Copy out, unchanged, every line from the start of the records to the line that contains "forall (t p : string) (ts h", and stop there.

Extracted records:
______________________________
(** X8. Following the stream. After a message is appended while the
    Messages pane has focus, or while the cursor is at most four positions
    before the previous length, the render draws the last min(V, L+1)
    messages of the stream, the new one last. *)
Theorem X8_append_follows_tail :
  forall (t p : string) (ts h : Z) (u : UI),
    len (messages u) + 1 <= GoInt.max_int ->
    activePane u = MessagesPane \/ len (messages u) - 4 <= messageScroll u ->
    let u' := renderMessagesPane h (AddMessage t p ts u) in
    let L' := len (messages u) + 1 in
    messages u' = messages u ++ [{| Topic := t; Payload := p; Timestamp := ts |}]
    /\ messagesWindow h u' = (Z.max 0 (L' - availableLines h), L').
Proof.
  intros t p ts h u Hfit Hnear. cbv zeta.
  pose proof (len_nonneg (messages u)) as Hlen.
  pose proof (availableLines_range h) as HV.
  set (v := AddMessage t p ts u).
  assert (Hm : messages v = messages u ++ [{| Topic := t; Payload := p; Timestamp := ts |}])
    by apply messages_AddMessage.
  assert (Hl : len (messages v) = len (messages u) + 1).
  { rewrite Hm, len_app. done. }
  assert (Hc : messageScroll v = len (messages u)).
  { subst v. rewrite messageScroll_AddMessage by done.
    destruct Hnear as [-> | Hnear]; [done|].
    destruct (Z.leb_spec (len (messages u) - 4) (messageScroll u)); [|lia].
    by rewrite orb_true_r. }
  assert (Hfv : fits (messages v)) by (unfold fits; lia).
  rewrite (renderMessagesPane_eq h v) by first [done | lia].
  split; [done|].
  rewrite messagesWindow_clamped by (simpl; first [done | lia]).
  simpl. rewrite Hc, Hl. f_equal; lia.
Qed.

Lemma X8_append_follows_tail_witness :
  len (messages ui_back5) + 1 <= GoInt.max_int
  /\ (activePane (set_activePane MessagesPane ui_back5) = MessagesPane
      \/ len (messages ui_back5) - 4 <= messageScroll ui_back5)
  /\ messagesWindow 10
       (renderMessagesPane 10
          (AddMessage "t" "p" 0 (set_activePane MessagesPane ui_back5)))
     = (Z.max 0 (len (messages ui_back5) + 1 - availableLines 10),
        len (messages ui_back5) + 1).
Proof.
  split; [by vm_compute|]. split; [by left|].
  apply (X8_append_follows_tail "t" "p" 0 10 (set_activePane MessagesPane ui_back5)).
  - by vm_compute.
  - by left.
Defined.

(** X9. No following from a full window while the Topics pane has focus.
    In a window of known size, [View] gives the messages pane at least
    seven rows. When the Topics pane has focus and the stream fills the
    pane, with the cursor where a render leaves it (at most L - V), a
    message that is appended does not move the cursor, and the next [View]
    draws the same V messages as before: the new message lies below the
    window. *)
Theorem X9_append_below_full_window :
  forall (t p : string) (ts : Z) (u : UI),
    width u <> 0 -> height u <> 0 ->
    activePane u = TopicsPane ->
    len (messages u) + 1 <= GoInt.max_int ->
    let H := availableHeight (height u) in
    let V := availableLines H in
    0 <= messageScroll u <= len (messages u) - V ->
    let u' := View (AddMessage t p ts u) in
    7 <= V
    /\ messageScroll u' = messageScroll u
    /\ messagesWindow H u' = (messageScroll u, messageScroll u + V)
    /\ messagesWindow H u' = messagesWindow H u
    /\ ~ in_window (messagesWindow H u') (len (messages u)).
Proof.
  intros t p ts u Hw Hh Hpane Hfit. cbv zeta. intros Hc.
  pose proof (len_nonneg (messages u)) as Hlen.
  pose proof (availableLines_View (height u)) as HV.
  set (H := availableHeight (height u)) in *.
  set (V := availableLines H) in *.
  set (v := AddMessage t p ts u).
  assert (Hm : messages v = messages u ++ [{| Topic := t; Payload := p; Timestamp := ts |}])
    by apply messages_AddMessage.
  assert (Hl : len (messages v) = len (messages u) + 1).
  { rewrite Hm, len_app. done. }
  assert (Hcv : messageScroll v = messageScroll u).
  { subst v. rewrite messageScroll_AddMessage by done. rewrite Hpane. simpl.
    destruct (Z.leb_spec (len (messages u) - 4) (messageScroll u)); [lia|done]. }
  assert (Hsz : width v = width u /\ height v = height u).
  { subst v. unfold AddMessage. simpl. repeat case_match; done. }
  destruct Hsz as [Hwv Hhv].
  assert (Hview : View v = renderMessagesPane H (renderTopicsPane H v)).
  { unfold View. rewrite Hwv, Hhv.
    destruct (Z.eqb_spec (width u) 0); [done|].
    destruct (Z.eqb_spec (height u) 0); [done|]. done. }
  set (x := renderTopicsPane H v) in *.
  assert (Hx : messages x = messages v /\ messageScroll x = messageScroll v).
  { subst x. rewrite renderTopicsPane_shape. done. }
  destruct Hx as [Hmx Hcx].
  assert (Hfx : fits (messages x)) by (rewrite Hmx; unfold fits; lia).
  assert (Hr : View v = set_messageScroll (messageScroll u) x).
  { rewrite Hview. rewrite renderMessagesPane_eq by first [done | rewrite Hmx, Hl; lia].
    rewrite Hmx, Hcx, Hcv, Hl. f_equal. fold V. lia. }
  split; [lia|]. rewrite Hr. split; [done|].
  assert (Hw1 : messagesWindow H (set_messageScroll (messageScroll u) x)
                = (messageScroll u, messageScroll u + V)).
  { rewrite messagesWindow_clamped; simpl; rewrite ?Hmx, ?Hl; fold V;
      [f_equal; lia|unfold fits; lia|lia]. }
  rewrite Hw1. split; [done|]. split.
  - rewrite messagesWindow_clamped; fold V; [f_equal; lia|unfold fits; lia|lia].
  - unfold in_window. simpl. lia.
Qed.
______________________________
Solution
(** X8. Following the stream. After a message is appended while the
    Messages pane has focus, or while the cursor is at most four positions
    before the previous length, the render draws the last min(V, L+1)
    messages of the stream, the new one last. *)
Theorem X8_append_follows_tail :
  forall (t p : string) (ts h : Z) (u : UI),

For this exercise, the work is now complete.